A SQL injection vulnerability has been identified in Code-Projects Online FIR System version 1.0. The issue resides in the login processing file '/Online_FIR_System/Login/checklogin.php', where user-supplied input through the email and password parameters is not properly validated or sanitized before being incorporated into SQL queries. This flaw allows remote attackers to execute arbitrary SQL commands by injecting malicious payloads, potentially leading to unauthorized data access or manipulation.

Impact

Exploitation of this vulnerability allows attackers to execute arbitrary SQL commands, which could be used to bypass authentication, extract sensitive data from the database, modify or delete database records, escalate privileges, or gain full control over the application database.

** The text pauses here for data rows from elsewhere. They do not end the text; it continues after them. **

(** * Crypto tracker: cache-backed fetcher and aggregation arithmetic

    A shallow embedding of the data layer of [crypto_tracker_all_in_one.py]:
    the time-to-live cache in front of the HTTP client ([get_with_cache]),
    the thin queries built on it ([get_top_coins], [get_coin_history]),
    the portfolio aggregator ([calculate_portfolio_value]), the bucketing
    of [create_market_dominance_chart] and the movers ranking of
    [home_dashboard].

    Modelling conventions.
    - JSON numbers, amounts and clock readings are exact integers ([Z]);
      binary floating-point rounding is outside the model.
    - A Python [dict] whose iteration order matters (the holdings, the
      market-cap shares) is an association list in insertion order; a
      [dict] that is only looked up ([CACHE], [CACHE_EXPIRY],
      [coin_prices]) is a [gmap].
    - A field of a JSON record is a [Field]: the key is absent, or
      present with [null], or present with a value. [.get(k, default)]
      puts the default in place of an absent key only; a [null] comes
      out as Python's [None] and raises where the code computes with it.
    - Sums are stated in the order the code adds: floating-point
      addition would not allow another.
    - Strings are byte strings. [upper] maps the ASCII letters, which
      is what ticker symbols are made of; [lower], used by the search on
      text a user types, is the library's and is left abstract.
    - Exceptions are values of [exn]; code that can raise lives in the
      monad [M], which threads the process-wide cache. *)

From Stdlib Require Import ZArith String Ascii List Lia.
From stdpp Require Import base option list sorting gmap strings pretty.

Open Scope string_scope.
Open Scope list_scope.
Open Scope Z_scope.

(** ** Python built-ins used by the program *)

Module Py.

Section Sorting.
Context {A : Type} (key : A → Z).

In severe cases, this could lead to a complete compromise of the application.

Reproduction

To reproduce this vulnerability, log into the application and intercept the login request using a tool like Burp Suite. Modify the email parameter to include a SQL injection payload that exploits time-based SQL injection, such as one that uses the SLEEP() function to create a delay in the server response. Send the modified request and observe the delayed response, which confirms successful exploitation.

Remediation

It is recommended to use prepared statements for SQL queries to prevent injection attacks. Additionally, validate user input to ensure it meets expected formats, such as proper email structure. Conduct regular security testing, including penetration testing and code audits, to identify and address vulnerabilities.